GOAL OF THE EXERCISE: Write out exactly the lines below that run from the one containing "(** * Further properties of the controller *)" through the one containing "unfold reimburseReport, reimburseReport_body.", both included, with no other lines.

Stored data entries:
=-=-=
Lemma report_labels_witness :
  ∃ updated,
    fst (updateReport "rep0" LegacyScenario.emptyPatch LegacyScenario.store)
    = ReportUpdated (Some updated)
    ∧ Report.reportId updated
      = Some (formatReportId (length (reports LegacyScenario.store) + 1))
    ∧ Report_findById "rep0"
        (snd (updateReport "rep0" LegacyScenario.emptyPatch
                           LegacyScenario.store))
      = Some updated
    ∧ length (reports (snd (updateReport "rep0" LegacyScenario.emptyPatch
                                         LegacyScenario.store)))
      = length (reports LegacyScenario.store).
Proof.
  apply (proj1 (proj2 report_labels) "rep0" LegacyScenario.emptyPatch
           LegacyScenario.store
           (Report.mk "rep0" None "staff1" (Some "event1") [] "Offsite"
                      "drafted" 5 [] None)).
  - reflexivity.
  - reflexivity.
  - reflexivity.
  - intros x [].
Defined.

(** * Further properties of the controller *)

Ltac unfold_act :=
  unfold caught, andThen, reading, writing, stop, raise, go, field in *.

(** ** reimburseReport *)

(** The answer and the store of every reimbursement, by cases on its
    guards. *)
Lemma reimburseReport_cases dflt req s :
  reimburseReport dflt req s =
  if negb (truthy (Reimbursement.id req))
  then (respond 400 "Approval ID is required", s)
  else match castFailure (castable s) "Report" [Reimbursement.id req] with
       | Some e => (respond 500 ("Internal Server Error " +:+ e), s)
       | None =>
           match Report_findById (Reimbursement.id req) s with
           | None => (respond 400 "Report not found", s)
           | Some report =>
               (respond 200 "Reimbursed successfully",
                Notification_create
                  (Notification.mk (Report._id report) (Report.user report)
                                   "reimbursed")
                  (withReports
                     (updateFirst (Reimbursement.id req) reimburse_update)
                     (if amountGiven (Reimbursement.amount req)
                      then withDeductions
                             (λ ds, ds ++ [bankDeduction dflt req report]) s
                      else s)))
           end
       end.
Proof.
  unfold reimburseReport, reimburseReport_body.
  destruct (truthy (Reimbursement.id req)); [|reflexivity]. simpl.
  unfold caught, andThen at 1, casting.
  destruct (castFailure (castable s) "Report" [Reimbursement.id req]);
    [reflexivity|].
  unfold go, andThen at 1, reading.
  destruct (Report_findById (Reimbursement.id req) s) as [report|] eqn:Hfind;
    [|reflexivity].
  unfold Report_update. unfold_act.
  destruct (amountGiven (Reimbursement.amount req)); simpl;
    unfold Report_findById in *; simpl; rewrite Hfind; reflexivity.
Qed.

(** The same for a reimbursement whose route names a stored report. *)
Lemma reimburseReport_stored dflt req s report :
  truthy (Reimbursement.id req) = true →
  Report_findById (Reimbursement.id req) s = Some report →
  reimburseReport dflt req s =
  (respond 200 "Reimbursed successfully",
   Notification_create
     (Notification.mk (Report._id report) (Report.user report) "reimbursed")
     (withReports
        (updateFirst (Reimbursement.id req) reimburse_update)
        (if amountGiven (Reimbursement.amount req)
         then withDeductions (λ ds, ds ++ [bankDeduction dflt req report]) s
         else s))).
Proof.
  intros Hid Hfind.
  rewrite reimburseReport_cases, Hid, (castFailure_found _ _ _ _ Hfind), Hfind.
  reflexivity.
Qed.

(** X1. A reimbursement that names a stored report goes through whatever
    the status of the report is: the report becomes reimbursed, no other
    report and no expense changes, the owner is notified, and a bank
    deduction of the amount is recorded exactly when the amount is above
    zero. *)
Theorem reimburseReport_any_status (dflt : bool) req s report :
  truthy (Reimbursement.id req) = true →
  Report_findById (Reimbursement.id req) s = Some report →
  let result := reimburseReport dflt req s in
  fst result = respond 200 "Reimbursed successfully"
  ∧ Report_findById (Reimbursement.id req) (snd result)
    = Some (reimburse_update report)
  ∧ (∀ id', id' ≠ Reimbursement.id req →
       Report_findById id' (snd result) = Report_findById id' s)
  ∧ expenses (snd result) = expenses s
  ∧ notifications (snd result)
    = notifications s
      ++ [Notification.mk (Report._id report) (Report.user report)
                          "reimbursed"]
  ∧ deductions (snd result)
    = deductions s
      ++ (if amountGiven (Reimbursement.amount req)
          then [bankDeduction dflt req report] else []).
Proof.
  intros Hid Hfind result. unfold result.
  rewrite (reimburseReport_stored _ _ _ _ Hid Hfind). cbn [negb fst snd].
  split; [reflexivity|].
  destruct (amountGiven (Reimbursement.amount req)); simpl;
    unfold Report_findById in *; simpl.
  - repeat split.
    + apply find_updateFirst_same; [reflexivity|exact Hfind].
    + intros id' Hne. apply find_updateFirst_other; [reflexivity|exact Hne].
  - rewrite app_nil_r. repeat split.
    + apply find_updateFirst_same; [reflexivity|exact Hfind].
    + intros id' Hne. apply find_updateFirst_other; [reflexivity|exact Hne].
Qed.
(** ** The progress update and the table *)

Lemma add_finite_not_nan x y :
  is_finite x = true -> is_finite y = true -> is_nan (x + y) = false.
Proof.
  intros Hx Hy. apply is_nan_false_Prim2SF. rewrite add_spec.
  apply is_finite_Prim2SF in Hx. apply is_finite_Prim2SF in Hy.
  destruct Hx as [[sx ->] | [sx [mx [ex ->]]]];
    destruct Hy as [[sy ->] | [sy [my [ey ->]]]];
    try (destruct sx, sy; discriminate).
  unfold SF64add, SFadd, binary_normalize.
  destruct (_ + _)%Z as [| p | p]; [discriminate | |].
  - pose proof (binary_round_signed false p (Z.min ex ey)) as H.
    intros E. rewrite E in H. discriminate.
  - pose proof (binary_round_signed true p (Z.min ex ey)) as H.
    intros E. rewrite E in H. discriminate.
Qed.

Lemma max_0_nonneg v : is_nan v = false -> (0 <=? JS.max 0 v) = true.
Proof.
  intros Hv. unfold JS.max. rewrite Hv. simpl.
  destruct (0 <? v) eqn:Hpos; [now apply ltb_leb |].
  destruct (v <? 0); reflexivity.
Qed.

Lemma updateGoalProgress_cases be goalId amount st :
  let st' := FinancialGoals.updateGoalProgress be goalId amount st in
  st' = st
  \/ exists goal,
       In goal (FinancialGoals.goals st)
       /\ FinancialGoal.id goal = goalId
       /\ let request :=
            FinancialGoals.mkUpdate goalId
              (JS.max 0 (FinancialGoal.current_amount goal + amount))
              (FinancialGoal.target_amount goal
               <=? JS.max 0 (FinancialGoal.current_amount goal + amount)) in
          FinancialGoals.writes st' = FinancialGoals.writes st ++ [request]
          /\ (FinancialGoals.table st' = FinancialGoals.table st
              \/ FinancialGoals.table st'
                 = map (FinancialGoals.apply_update request)
                       (FinancialGoals.table st)).
Proof.
  unfold FinancialGoals.updateGoalProgress.
  destruct (find _ (FinancialGoals.goals st)) as [goal |] eqn:Hfind;
    [| left; reflexivity].
  right. exists goal. apply find_some in Hfind. destruct Hfind as [Hin Hid].
  apply String.eqb_eq in Hid.
  split; [exact Hin |]. split; [exact Hid |].
  destruct (FinancialGoals.update_ok be); simpl.
  - unfold FinancialGoals.fetchGoals.
    destruct (FinancialGoals.fetch_ok be); simpl; split; auto.
  - split; auto.
Qed.

(** The clamp keeps the table's constraint [current_amount >= 0]: when
    the amounts of the component's goals and the delta are finite, every
    update request carries a [current_amount] that is not negative, and
    a table whose rows satisfy the constraint still satisfies it after
    the call, whatever the backend answers. *)
Theorem updateGoalProgress_keeps_check be goalId amount st :
  (forall g, In g (FinancialGoals.goals st) ->
             is_finite (FinancialGoal.current_amount g) = true) ->
  is_finite amount = true ->
  let st' := FinancialGoals.updateGoalProgress be goalId amount st in
  (forall r, In r (FinancialGoals.writes st') ->
             In r (FinancialGoals.writes st)
             \/ (0 <=? FinancialGoals.set_current_amount r) = true)
  /\ ((forall row, In row (FinancialGoals.table st) ->
                   check_current_amount row) ->
      forall row, In row (FinancialGoals.table st') ->
                  check_current_amount row).
Proof.
  intros Hfin Hamount st'.
  destruct (updateGoalProgress_cases be goalId amount st)
    as [Hsame | [goal [Hin [Hid [Hw Ht]]]]].
  - fold st' in Hsame. rewrite Hsame. split; auto.
  - fold st' in Hw, Ht.
    assert (Hnew : (0 <=? JS.max 0 (FinancialGoal.current_amount goal
                                    + amount)) = true).
    { apply max_0_nonneg, add_finite_not_nan; auto. }
    split.
    + intros r Hr. rewrite Hw in Hr. apply in_app_iff in Hr.
      destruct Hr as [Hr | [<- | []]]; [left; exact Hr | right; exact Hnew].
    + intros Hcheck row Hrow. destruct Ht as [Ht | Ht]; rewrite Ht in Hrow.
      * now apply Hcheck.
      * apply in_map_iff in Hrow. destruct Hrow as [row0 [<- Hrow0]].
        unfold FinancialGoals.apply_update, check_current_amount. simpl.
        destruct (_ =? _)%string; simpl; [exact Hnew | now apply Hcheck].
Qed.

Lemma updateGoalProgress_keeps_check_witness :
  let g := FinancialGoal.mk "g1" "Vacation" 10000 500 None None false in
  let st := FinancialGoals.mkState [g] [g] [] [] in
  let st' := FinancialGoals.updateGoalProgress
               (FinancialGoals.mkBackend true true) "g1" (-1000) st in
  FinancialGoals.writes st' = [FinancialGoals.mkUpdate "g1" 0 false]
  /\ forall row, In row (FinancialGoals.table st') ->
                 check_current_amount row.
Proof.
  intros g st st'. split; [reflexivity |].
  refine (proj2 (updateGoalProgress_keeps_check
                   (FinancialGoals.mkBackend true true) "g1" (-1000) st
                   _ eq_refl) _).
  - intros g' [<- | []]. reflexivity.
  - intros row [<- | []]. reflexivity.
Defined.

(** When the backend rejects the update, no row and no goal of the
    component changes, the list is not fetched again, and the one toast
    of the call reports the failure. *)
Theorem updateGoalProgress_rejected be goalId amount st goal :
  find (fun g => (FinancialGoal.id g =? goalId)%string)
       (FinancialGoals.goals st) = Some goal ->
  FinancialGoals.update_ok be = false ->
  let st' := FinancialGoals.updateGoalProgress be goalId amount st in
  FinancialGoals.goals st' = FinancialGoals.goals st
  /\ FinancialGoals.table st' = FinancialGoals.table st
  /\ FinancialGoals.toasts st'
     = FinancialGoals.toasts st ++ [FinancialGoals.UpdateFailed]
  /\ List.length (FinancialGoals.writes st')
     = S (List.length (FinancialGoals.writes st)).
Proof.
  intros Hfind Hfail. unfold FinancialGoals.updateGoalProgress.
  rewrite Hfind, Hfail. simpl. repeat split.
  rewrite length_app. simpl. lia.
Qed.

Lemma updateGoalProgress_rejected_witness :
  let g := FinancialGoal.mk "g1" "Vacation" 10000 9500 None None false in
  let st := FinancialGoals.mkState [g] [g] [] [] in
  let st' := FinancialGoals.updateGoalProgress
               (FinancialGoals.mkBackend false true) "g1" 1000 st in
  FinancialGoals.table st' = [g]
  /\ FinancialGoals.toasts st' = [FinancialGoals.UpdateFailed].
Proof.
  intros g st st'.
  destruct (updateGoalProgress_rejected
              (FinancialGoals.mkBackend false true) "g1" 1000 st g
              eq_refl eq_refl) as [_ [Ht [Hto _]]].
  split; [exact Ht | exact Hto].
Defined.

Lemma apply_update_fixed_fields u row :
  fixed_fields (FinancialGoals.apply_update u row) = fixed_fields row.
Proof.
  unfold FinancialGoals.apply_update, fixed_fields.
  destruct (_ =? _)%string; reflexivity.
Qed.

(** Whatever the id, the delta and the answers of the backend,
    [updateGoalProgress] neither adds nor removes a row, and it leaves
    the id, title, target amount, deadline and category of every row as
    they are. *)
Theorem updateGoalProgress_fixed_fields be goalId amount st :
  map fixed_fields
      (FinancialGoals.table
         (FinancialGoals.updateGoalProgress be goalId amount st))
  = map fixed_fields (FinancialGoals.table st).
Proof.
  destruct (updateGoalProgress_cases be goalId amount st)
    as [-> | [goal [_ [_ [_ [-> | ->]]]]]]; try reflexivity.
  rewrite map_map. apply map_ext. intros row.
  apply apply_update_fixed_fields.
Qed.
(** * The notification service of botpress (src/notifications.js)

    A shallow embedding of the service: JavaScript values as far as the
    service inspects them, the [notifications] table as the list of its rows
    in insertion order, the knex query builder as list functions, and the
    service's operations in a state-and-exception monad over the table, the
    logger's output and the event bus. *)

From Stdlib Require Import ZArith List String Ascii Bool Lia.
From Stdlib Require Import Sorting.Sorted Sorting.Permutation.
Import ListNotations.

Local Open Scope string_scope.
Local Open Scope list_scope.

(** ** JavaScript values *)

Module JS.

(** The values the service can be handed.  [VObj] stands for every object
    that is not a string (arrays, functions, plain objects). *)
Inductive value : Type :=
| VUndefined
| VNull
| VBool (b : bool)
| VNum (n : Z)
| VStr (s : string)
| VObj.

(** [!!v] *)
Definition truthy (v : value) : bool :=
  match v with
  | VUndefined | VNull => false
  | VBool b => b
  | VNum n => negb (n =? 0)%Z
  | VStr s => negb (s =? "")
  | VObj => true
  end.

(** [typeof v] *)
Definition typeof (v : value) : string :=
  match v with
  | VUndefined => "undefined"
  | VNull => "object"
  | VBool _ => "boolean"
  | VNum _ => "number"
  | VStr _ => "string"
  | VObj => "object"
  end.

(** [_.isString(v)] *)
Definition isString (v : value) : bool :=
  match v with VStr _ => true | _ => false end.

(** [a || b] *)
Definition or (a b : value) : value := if truthy a then a else b.

(** The characters of a value already known to be a string. *)
Definition str (v : value) : string :=
  match v with VStr s => s | _ => "" end.

Definition lower (c : ascii) : ascii :=
  let n := nat_of_ascii c in
  if (65 <=? n)%nat && (n <=? 90)%nat then ascii_of_nat (n + 32) else c.

(** [s.toLowerCase()] on the letters A-Z; the other characters stay. *)
Fixpoint toLowerCase (s : string) : string :=
  match s with
  | EmptyString => EmptyString
  | String c s' => String (lower c) (toLowerCase s')
  end.

(** [_.includes(l, s)] on an array of strings. *)
Definition includes (l : list string) (s : string) : bool :=
  existsb (String.eqb s) l.
Lemma stream_before_init_is_refused_witness :
  createMastraStream world_with_tools question no_options initial
  = (Throw not_initialized,
     record (EConsole LogError
               "[Mastra] Error in createMastraStream: Error: Teaching Assistant agent not initialized")
            initial)
  /\ err_name not_initialized = "Error"
  /\ filter generate_event
       (trace (snd (createMastraStream world_with_tools question no_options initial)))
     = filter generate_event (trace initial).
Proof.
  apply (stream_before_init_is_refused world_with_tools question no_options initial).
  reflexivity.
Defined.

(** ** Key validation *)

Section Validation.

Variable W : World.

Lemma malformed_cases (apiKey : JsVal) :
  truthy apiKey = false
  \/ is_string apiKey = false
  \/ (exists s, apiKey = JStr s /\ startsWith s "sk-" = false) ->
  malformed apiKey = true.
Proof.
  unfold malformed. intros [H | [H | [s [-> H]]]].
  - now rewrite H.
  - rewrite H. apply orb_true_iff. left. apply orb_true_r.
  - rewrite H. apply orb_true_r.
Qed.

Lemma well_formed_key (s : string) :
  startsWith s "sk-" = true -> malformed (JStr s) = false.
Proof.
  intros H. unfold malformed. rewrite H.
  destruct s; [discriminate H | reflexivity].
Qed.

(** C8. A key that is falsy (the empty string among them), is not a
    string, or does not start with [sk-] gets the format failure and the
    state, trace included, is untouched: [fetch] is not called. When
    [fetch] throws, the result is the failure with the generic network
    message. In no case does [validateApiKey] throw. *)
Theorem validation_reports_failures (apiKey : JsVal) (st : State) :
  (truthy apiKey = false
   \/ is_string apiKey = false
   \/ (exists s, apiKey = JStr s /\ startsWith s "sk-" = false) ->
   validateApiKey W apiKey st = (Ok invalid_format, st))
  /\ (forall s e,
        apiKey = JStr s ->
        startsWith s "sk-" = true ->
        fetch W (trace st) models_url ("Bearer " ++ s) = Throw e ->
        validateApiKey W apiKey st
        = (Ok network_failure,
           record (EConsole LogError
                     ("[Mastra] Network error during key validation: " ++ render e))
                  (record (EFetch models_url ("Bearer " ++ s)) st)))
  /\ (exists v st', validateApiKey W apiKey st = (Ok v, st')).
Proof.
  split; [|split].
  - intros H. unfold validateApiKey. now rewrite (malformed_cases _ H).
  - intros s e -> Hs He. unfold validateApiKey.
    rewrite (well_formed_key _ Hs).
    unfold try_catch, bind, perform. cbn [to_string]. rewrite He. reflexivity.
  - unfold validateApiKey.
    destruct (malformed apiKey) eqn:Hm; [unfold ret; eauto|].
    unfold try_catch, bind, perform, console, modify, ret, throw.
    destruct (fetch W (trace st) models_url ("Bearer " ++ to_string apiKey)) as [r|e];
      [|eauto].
    destruct (ok r) eqn:Hok; [eauto|].
    destruct (get_prop (match json r with Ok v => v | Throw _ => JObj [] end) "error");
      eauto.
Qed.

End Validation.

Lemma validation_reports_failures_witness :
  validateApiKey world_without_tools (JNum 42) initial = (Ok invalid_format, initial)
  /\ validateApiKey world_without_tools key_a initial
     = (Ok network_failure,
        record (EConsole LogError
                  ("[Mastra] Network error during key validation: "
                     ++ render (TypeError "fetch failed")))
               (record (EFetch models_url "Bearer sk-aaaaaaaa") initial)).
Proof.
  split.
  - apply (validation_reports_failures world_without_tools (JNum 42) initial).
    right. left. reflexivity.
  - apply (proj1 (proj2 (validation_reports_failures world_without_tools key_a initial))
             "sk-aaaaaaaa" (TypeError "fetch failed")); reflexivity.
Defined.

(** ** The streaming facade *)

Section Facade.

Variable W : World.

(** C10. Two configs that agree on the credential, the resource id, the
    thread id and the step budget, and differ in [model], [temperature],
    [maxTokens] or the remaining options only, give the same [streamChat]:
    on every conversation and every state it returns the same outcome, so
    the same stream of chunks, and leaves the same state, so the same
    trace and in it the same call of the agent with the same options. *)
Theorem sampling_options_are_ignored (c1 c2 : Config) :
  cfg_apiKey c1 = cfg_apiKey c2 ->
  cfg_resourceId c1 = cfg_resourceId c2 ->
  cfg_threadId c1 = cfg_threadId c2 ->
  cfg_maxSteps c1 = cfg_maxSteps c2 ->
  forall (messages : list Message) (st : State),
    streamChat (createStreamingLLM W c1) messages st
    = streamChat (createStreamingLLM W c2) messages st.
Proof.
  intros Hk Hr Ht Hm messages st.
  unfold createStreamingLLM. cbn [streamChat].
  now rewrite Hk, Hr, Ht, Hm.
Qed.

End Facade.

Lemma sampling_options_are_ignored_witness :
  streamChat (createStreamingLLM world_with_tools config_a) question ready_a
  = streamChat (createStreamingLLM world_with_tools config_a_sampled) question ready_a.
Proof.
  apply (sampling_options_are_ignored world_with_tools config_a config_a_sampled);
    reflexivity.
Defined.

(** ** A cached agent is used as it is *)

Section CachedAgent.

Variable W : World.

Lemma last_message_some (messages : list Message) :
  messages <> [] -> exists m, last_message messages = Some m.
Proof.
  intros H. destruct messages as [|m0 ms]; [contradiction|].
  unfold last_message.
  destruct (nth_error (m0 :: ms) (List.length (m0 :: ms) - 1)) as [m|] eqn:E; [eauto|].
  apply nth_error_None in E. cbn in E. lia.
Qed.

Ltac trace_tail :=
  cbn [snd record trace];
  repeat rewrite <- app_assoc;
  cbn [app];
  eexists; split; [reflexivity|].

Ltac only_generate :=
  let Hin := fresh "Hin" in
  intros ? ? ? Hin; cbn [In] in Hin;
  repeat (destruct Hin as [Hin|Hin]; [try discriminate Hin|]);
  try contradiction;
  try (injection Hin as <- <- <-; cbn; auto).

(** What [createMastraStream] does to the state when an agent is cached:
    it appends to the trace and writes nothing else; it builds nothing;
    every call of the agent it makes is a call of the cached agent with
    the cached credential. *)
Lemma createMastraStream_frame
  (messages : list Message) (options : StreamOptions) (st : State) (a : Agent) :
  teachingAssistantAgent st = Some a ->
  let st' := snd (createMastraStream W messages options st) in
  (teachingAssistantAgent st' = Some a
   /\ currentApiKey st' = currentApiKey st
   /\ next_ref st' = next_ref st
   /\ mastraModules st' = mastraModules st
   /\ mcpClient st' = mcpClient st
   /\ OPENAI_API_KEY st' = OPENAI_API_KEY st)
  /\ exists t,
       trace st' = (trace st ++ t)%list
       /\ forallb no_build_event t = true
       /\ (forall id m o, In (EGenerate id m o) t ->
             id = agent_ref a /\ m = messages /\ gen_apiKey o = currentApiKey st)
       /\ (messages <> [] -> truthy (currentApiKey st) = true ->
           exists o, In (EGenerate (agent_ref a) messages o) t
                     /\ gen_apiKey o = currentApiKey st).
Proof.
  intros H.
  unfold createMastraStream, try_catch, bind, get, console, modify, perform, lift, throw, ret.
  rewrite H.
  destruct (last_message messages) as [userMessage|] eqn:Hlast.
  - destruct (extract_prompt (msg_content userMessage)) as [prompt hasImage].
    cbn [trace record].
    destruct (truthy (currentApiKey st)) eqn:Hkey; cbn [negb].
    + match goal with
      | |- context [generate W ?t ?ag ?ms ?os] => destruct (generate W t ag ms os) as [response|e]
      end.
      * destruct (createStreamFromMastraResponse response) as [stream|e];
          (split; [cbn; auto 10|]); trace_tail;
          (split; [reflexivity|]); (split; [only_generate|]);
          intros _ _; eexists; (split; [cbn [In]; eauto 10|reflexivity]).
      * (split; [cbn; auto 10|]); trace_tail;
          (split; [reflexivity|]); (split; [only_generate|]);
          intros _ _; eexists; (split; [cbn [In]; eauto 10|reflexivity]).
    + (split; [cbn; auto 10|]); trace_tail.
      split; [reflexivity|]. split; [only_generate|]. intros _ Habs. discriminate Habs.
  - (split; [cbn; auto 10|]); trace_tail.
    split; [reflexivity|]. split; [only_generate|].
    intros Hne _. destruct (last_message_some _ Hne) as [m Hm]. congruence.
Qed.

(** C9. With an agent cached, [streamChat] is [createMastraStream] on the
    conversation and the routing options of the config: the credential of
    the config is not read. The cached agent and credential, the modules,
    the client and the allocator are left as they were; the trace grows by
    events that are no build events; the agent that is invoked is the
    cached one, with the cached credential among its options; and the
    agent is invoked when the conversation is not empty and the cached
    credential is truthy. *)
Theorem cached_agent_is_not_rebuilt
  (config : Config) (messages : list Message) (st : State) (a : Agent) :
  teachingAssistantAgent st = Some a ->
  let run := streamChat (createStreamingLLM W config) messages st in
  run = createMastraStream W messages (stream_options config) st
  /\ (teachingAssistantAgent (snd run) = Some a
      /\ currentApiKey (snd run) = currentApiKey st
      /\ next_ref (snd run) = next_ref st
      /\ mastraModules (snd run) = mastraModules st
      /\ mcpClient (snd run) = mcpClient st
      /\ OPENAI_API_KEY (snd run) = OPENAI_API_KEY st)
  /\ exists t,
       trace (snd run) = (trace st ++ t)%list
       /\ forallb no_build_event t = true
       /\ (forall id m o, In (EGenerate id m o) t ->
             id = agent_ref a /\ m = messages /\ gen_apiKey o = currentApiKey st)
       /\ (messages <> [] -> truthy (currentApiKey st) = true ->
           exists o, In (EGenerate (agent_ref a) messages o) t
                     /\ gen_apiKey o = currentApiKey st).
Proof.
  intros H run.
  assert (E : run = createMastraStream W messages (stream_options config) st).
  { unfold run, createStreamingLLM. cbn [streamChat].
    unfold bind at 1. unfold get. unfold bind at 1. rewrite H. reflexivity. }
  split; [exact E|]. rewrite E.
  exact (createMastraStream_frame messages (stream_options config) st a H).
Qed.

End CachedAgent.

(** ** How the operations move the state *)

Section Frames.

Variable ok : Event -> bool.

Lemma extends_refl (st : State) : extends_by ok st st.
Proof. repeat split; [lia|]. exists []. now rewrite app_nil_r. Qed.

Lemma extends_trans (a b c : State) :
  extends_by ok a b -> extends_by ok b c -> extends_by ok a c.
Proof.
  intros (Hn & Ha & Hk & t & Ht & Hok) (Hn' & Ha' & Hk' & t' & Ht' & Hok').
  split; [lia|]. split; [congruence|]. split; [congruence|].
  exists (t ++ t')%list. split.
  - now rewrite Ht', Ht, app_assoc.
  - now rewrite forallb_app, Hok, Hok'.
Qed.

Lemma extends_record (e : Event) (st : State) :
  ok e = true -> extends_by ok st (record e st).
Proof.
  intros H. repeat split; [cbn; lia|]. exists [e]. split; [reflexivity|].
  cbn. now rewrite H.
Qed.

Context {A B : Type}.

Lemma monotone_ret (a : A) : monotone ok (ret a).
Proof. intros st. apply extends_refl. Qed.

Lemma monotone_throw (e : JsError) : monotone ok (@throw A e).
Proof. intros st. apply extends_refl. Qed.

Lemma monotone_lift (o : Outcome A) : monotone ok (lift o).
Proof. intros st. apply extends_refl. Qed.

Lemma monotone_perform (e : Event) (oracle : Trace -> Outcome A) :
  ok e = true -> monotone ok (perform e oracle).
Proof. intros H st. now apply extends_record. Qed.

Lemma monotone_bind (c : M A) (k : A -> M B) :
  monotone ok c -> (forall a, monotone ok (k a)) -> monotone ok (bind c k).
Proof.
  intros Hc Hk st. unfold bind. specialize (Hc st).
  destruct (c st) as [[a|e] st1]; cbn [snd] in *; [|exact Hc].
  exact (extends_trans _ _ _ Hc (Hk a st1)).
Qed.

Lemma monotone_try_catch (c : M A) (handler : JsError -> M A) :
  monotone ok c -> (forall e, monotone ok (handler e)) -> monotone ok (try_catch c handler).
Proof.
  intros Hc Hh st. unfold try_catch. specialize (Hc st).
  destruct (c st) as [[a|e] st1]; cbn [snd] in *; [exact Hc|].
  exact (extends_trans _ _ _ Hc (Hh e st1)).
Qed.

Lemma monotone_if (b : bool) (x y : M A) :
  monotone ok x -> monotone ok y -> monotone ok (if b then x else y).
Proof. now destruct b. Qed.

End Frames.

Section StateFrames.

Variable ok : Event -> bool.

Lemma monotone_get : monotone ok get.
Proof. intros st. apply extends_refl. Qed.

Lemma monotone_console (level : LogLevel) (line : string) :
  ok (EConsole level line) = true -> monotone ok (console level line).
Proof. intros H st. now apply extends_record. Qed.

Lemma monotone_fresh : monotone ok fresh.
Proof.
  intros st. repeat split; [cbn; lia|]. exists []. cbn. now rewrite app_nil_r.
Qed.
(** [user_id = uid AND leave_type = t] *)
Definition row_matches (uid t : string) (b : LeaveBalance) : bool :=
  bool_decide (lb_user_id b = uid) && bool_decide (lb_leave_type b = t).

Definition has_balance_row (bal : list LeaveBalance) (uid t : string) : bool :=
  existsb (row_matches uid t) bal.

(** [INSERT INTO leave_balances ... VALUES (NEW.id, t, 0), ...
    ON CONFLICT (user_id, leave_type) DO NOTHING]: the rows are inserted
    in order, each one skipped when its [(user_id, leave_type)] exists. *)
Definition insert_balance_if_absent (bal : list LeaveBalance) (uid t : string)
  : list LeaveBalance :=
  if has_balance_row bal uid t then bal
  else bal ++ [{| lb_user_id := uid; lb_leave_type := t; lb_balance := 0 |}].

Definition initialize_user_leave_balances (bal : list LeaveBalance) (uid : string)
  : list LeaveBalance :=
  fold_left (fun acc t => insert_balance_if_absent acc uid t) initial_leave_types bal.

(** [UPDATE leave_balances SET balance = balance + amt WHERE user_id = uid
    AND leave_type = t]; a result that does not fit [DECIMAL(5,2)] raises
    "numeric field overflow" ([None]). *)
Definition bump (uid t : string) (amt : Z) (b : LeaveBalance) : LeaveBalance :=
  if row_matches uid t b
  then {| lb_user_id := lb_user_id b; lb_leave_type := lb_leave_type b;
          lb_balance := lb_balance b + amt |}
  else b.

Definition accrue_update (bal : list LeaveBalance) (uid t : string) (amt : Z)
  : option (list LeaveBalance) :=
  let fits b := if row_matches uid t b then fits_decimal_5_2 (lb_balance b + amt) else true in
  if forallb fits bal then Some (map (bump uid t amt) bal) else None.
=-=-=
EXERCISE OUTPUT:
(** * Further properties of the controller *)

Ltac unfold_act :=
  unfold caught, andThen, reading, writing, stop, raise, go, field in *.

(** ** reimburseReport *)

(** The answer and the store of every reimbursement, by cases on its
    guards. *)
Lemma reimburseReport_cases dflt req s :
  reimburseReport dflt req s =
  if negb (truthy (Reimbursement.id req))
  then (respond 400 "Approval ID is required", s)
  else match castFailure (castable s) "Report" [Reimbursement.id req] with
       | Some e => (respond 500 ("Internal Server Error " +:+ e), s)
       | None =>
           match Report_findById (Reimbursement.id req) s with
           | None => (respond 400 "Report not found", s)
           | Some report =>
               (respond 200 "Reimbursed successfully",
                Notification_create
                  (Notification.mk (Report._id report) (Report.user report)
                                   "reimbursed")
                  (withReports
                     (updateFirst (Reimbursement.id req) reimburse_update)
                     (if amountGiven (Reimbursement.amount req)
                      then withDeductions
                             (λ ds, ds ++ [bankDeduction dflt req report]) s
                      else s)))
           end
       end.
Proof.
  unfold reimburseReport, reimburseReport_body.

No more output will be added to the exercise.